Osteochondral repair remains a challenge in clinical practice nowadays despite extensive advances in tissue engineering. The insufficient recruitment of endogenous cells in the early stage and incomplete cell differentiation in the later stage constitute the major difficulty of osteochondral repair. Here, a novel all-silk-derived multifunctional biomaterial platform for osteochondral engineering is reported. The bilayer methacrylated silk fibroin (SilMA) hydrogel was fabricated through stratified photocuring as the basic provisional matrix for tissue regeneration. Platelet-rich plasma (PRP) incorporation promoted the migration and pre-differentiation of the bone marrow mesenchymal stem cells (BMSCs) in the early stage of implantation. The long-term regulation of BMSCs chondrogenesis and osteogenesis was realized by the stratified anchoring of the silk fibroin (SF) microspheres respectively loaded with Kartogenin (KGN) and berberine (BBR) in the hydrogel. The composite hydrogels were further demonstrated to promote BMSCs chondrogenic and osteogenic differentiation under an inflammatory microenvironment and to achieve satisfying cartilage and subchondral bone regeneration with great biocompatibility after 8 weeks of implantation. Since all the components used are readily available and biocompatible and can be efficiently integrated via a simple process, this composite hydrogel scaffold has tremendous potential for clinical use in osteochondral regeneration.
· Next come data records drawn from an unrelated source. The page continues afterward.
Lemma total_rows {K A} (q : K -> bool) (f : list (K * counters)) (row : K * counters -> A) le (h : A -> Z) (keep : A -> bool) :
  (forall x, keep (row x) = q x.1) -> (forall x, h (row x) = co_requests x.2) ->
  total h (List.filter keep (order_by le (map row f))) = wrap64 (lsum (map (fun x => co_requests x.2) (List.filter (fun x => q x.1) f))).
Proof.
  intros Hk Hh. rewrite total_wrap. f_equal. rewrite !lsum_filter. rewrite order_by_perm, map_map. f_equal.
  apply map_ext. intros x. by rewrite Hk, Hh.
Qed.

(** The overview counts every request of the period exactly once, on 64-bit integers. *)
Theorem overview_counts_once hours db now rnd ov e'
  (H : GetTrafficOverview hours (mkEnv db now [] rnd) = (Ok ov, e')) :
  ov_TotalRequests ov =
    wrap64 (requests_in (List.filter (since_bucket (Add now (- (normalizeTrafficHours hours * Hour)))) (minute_rows db))).
Proof.
  unfold GetTrafficOverview, since_hours in H. rewrite bind_assoc_run, Now_run in H. unfold mbind at 1, M_bind at 1 in H. cbn [mret M_ret] in H.
  set (since := Add now _) in *. unfold mbind, M_bind in H.
  destruct (ListHostTrafficSummaries since _) as [[rows|x] e1] eqn:E; [|done]. apply query_sums_run in E as [-> ->].
  injection H as <- <-. cbn [ov_TotalRequests].
  pose proof (total_rows (fun _ => true)
    (group_sums (fun b => (bu_host b, tr_fqdn (bu_row b))) (List.filter (since_bucket since) (minute_rows db)))
    (fun p => mkHostTrafficSummaryRow p.1.1 p.1.2 p.2 (uniques since p.1.1 db)) (by_requests hs_sums)
    (fun r => co_requests (hs_sums r)) (fun _ => true) ltac:(done) ltac:(done)) as T.
  rewrite (forallb_filter_id (fun _ => true)) in T by (apply forallb_forall; done). rewrite T. f_equal.
  rewrite (group_sums_total (fun b => (bu_host b, tr_fqdn (bu_row b))) co_requests tr_requests adds_requests (fun _ => true)).
  by rewrite (forallb_filter_id (fun _ => true)) by (apply forallb_forall; done).
Qed.

Definition outside_local (c : string) : bool := negb (EqualFold (TrimSpace c) "LOCAL").

Definition country_rows (since : time) (host : Z) (class : string) (db : DB) : list Bucket :=
  List.filter (wanted since host (normalizeTrafficClass class)) (class_rows db).

Lemma group_sums_nil {K} `{Countable K} (key : Bucket -> K) l : group_sums key l = [] -> l = [].
Proof.
  unfold group_sums. intros E%map_eq_nil%map_to_list_empty_iff. destruct l as [|b l]; [done|]. simpl in E.
  exfalso. revert E. apply insert_non_empty.
Qed.

(** What a report by country adds up: where no row of a class is found for all classes,
    the rows without one that are older than the classes. *)
Definition reported (since : time) (host : Z) (class : string) (db : DB) : list Bucket :=
  match country_rows since host class db with
  | [] => if String.eqb (normalizeTrafficClass class) "all"
          then List.filter (wanted since host (normalizeTrafficClass class)) (minute_rows db) else []
  | l => l
  end.

Lemma list_countries_wp since host class db now rnd :
  wp (ListTrafficCountries since host class) (fun r _ => forall rs, r = Ok rs ->
    rs = order_by (by_requests ct_sums) (map (fun p => mkCountryTrafficRow p.1 (no_bytes_in p.2)) (group_sums bu_country (reported since host class db))))
    (mkEnv db now [] rnd).
Proof.
  unfold ListTrafficCountries. apply wp_bind. unfold wp at 1.
  destruct (query_sums _ _ _ _) as [[out|x] e1] eqn:E; [|done]. apply query_sums_run in E as [-> ->].
  fold (country_rows since host class db). unfold reported. destruct (order_by _ _) as [|a l] eqn:El; cycle 1.
  { apply wp_ret. intros rs [= <-]. rewrite <- El. destruct (country_rows since host class db); [discriminate El|done]. }
  assert (Hnil : country_rows since host class db = []).
  { assert (Hp : [] ≡ₚ map (fun p => mkCountryTrafficRow p.1 (no_bytes_in p.2)) (group_sums bu_country (country_rows since host class db))).
    { rewrite <- El. apply order_by_perm. }
    by apply Permutation_nil, map_eq_nil, group_sums_nil in Hp. }
  rewrite Hnil. destruct (String.eqb _ "all"); [|apply wp_ret; by intros rs [= <-]].
  unfold wp. destruct (query_sums _ _ _ _) as [[out|x] e1] eqn:E; [|done]. apply query_sums_run in E as [-> ->]. by intros rs [= <-].
Qed.

Lemma normalizeTrafficClass_idem class : normalizeTrafficClass (normalizeRequestClass class) = normalizeTrafficClass class.
Proof.
  unfold normalizeRequestClass, normalizeTrafficClass. destruct (bool_decide (norm class ∈ classes)) eqn:Hc; [|reflexivity].
  assert (Hn : norm (norm class) = norm class) by apply norm_idem. by rewrite Hn, Hc.
Qed.

Lemma countries_wp host hours class db now rnd :
  let since := Add now (- (normalizeTrafficHours hours * Hour)) in
  wp (GetTrafficCountries host hours class) (fun r _ => forall o, r = Ok o ->
    to_TotalRequests o = wrap64 (requests_in (List.filter (fun b => outside_local (bu_country b)) (reported since host class db))))
    (mkEnv db now [] rnd).
Proof.
  intros since. unfold GetTrafficCountries. apply wp_bind. unfold wp at 1.
  change (since_hours (normalizeTrafficHours hours) (mkEnv db now [] rnd)) with (Ok (now, since), mkEnv db now [] rnd). cbv iota beta.
  apply wp_bind. apply wp_mono with (Q := fun _ e => e = mkEnv db now [] rnd).
  { destruct (0 <? host); [|by apply wp_ret]. unfold GetHostByID, wp, mbind, M_bind. rewrite query_row_run_end. by destruct (t_hosts db !! host). }
  intros [[id fqdn]|x] e1 ->; [|done]. apply wp_bind. eapply wp_mono; [apply list_countries_wp|].
  intros [rs|x] e2 Hrs; [|done]. rewrite (Hrs rs eq_refl). apply wp_bind, wp_try, wp_any. intros zz e3. apply wp_ret. intros o [= <-].
  cbn [to_TotalRequests]. unfold reported, country_rows. rewrite normalizeTrafficClass_idem. fold (country_rows since host class db). fold (reported since host class db).
  rewrite (total_rows outside_local) by done. f_equal. unfold requests_in.
  by rewrite (group_sums_total bu_country co_requests tr_requests adds_requests outside_local).
Qed.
尽管组织工程取得了广泛进展，但骨软骨修复在当今的临床实践中仍然是一个挑战。早期内源性细胞募集不足和后期细胞分化不完全构成了骨软骨修复的主要难点。在这里，报道了一种用于骨软骨工程的新型全丝衍生多功能生物材料平台。通过分层光固化制备双层甲基丙烯酸化丝素蛋白 (SilMA) 水凝胶作为组织再生的基本临时基质。富含血小板血浆（PRP）的掺入促进了骨髓间充质干细胞（BMSCs）在植入早期的迁移和预分化。BMSCs 软骨形成和成骨的长期调控是通过分层锚定在水凝胶中分别载有 Kartogenin (KGN) 和小檗碱 (BBR) 的丝素蛋白 (SF) 微球实现的。进一步证明复合水凝胶在炎症微环境下促进 BMSCs 软骨形成和成骨分化，并在植入 8 周后实现令人满意的软骨和软骨下骨再生，具有良好的生物相容性。由于所使用的所有组件都是现成的且具有生物相容性，并且可以通过简单的过程有效地集成，因此这种复合水凝胶支架在骨软骨再生的临床应用中具有巨大的潜力。进一步证明复合水凝胶在炎症微环境下促进 BMSCs 软骨形成和成骨分化，并在植入 8 周后实现令人满意的软骨和软骨下骨再生，具有良好的生物相容性。由于所使用的所有组件都是现成的且具有生物相容性，并且可以通过简单的过程有效地集成，因此这种复合水凝胶支架在骨软骨再生的临床应用中具有巨大的潜力。进一步证明复合水凝胶在炎症微环境下促进 BMSCs 软骨形成和成骨分化，并在植入 8 周后实现令人满意的软骨和软骨下骨再生，具有良好的生物相容性。由于所使用的所有组件都是现成的且具有生物相容性，并且可以通过简单的过程有效地集成，因此这种复合水凝胶支架在骨软骨再生的临床应用中具有巨大的潜力。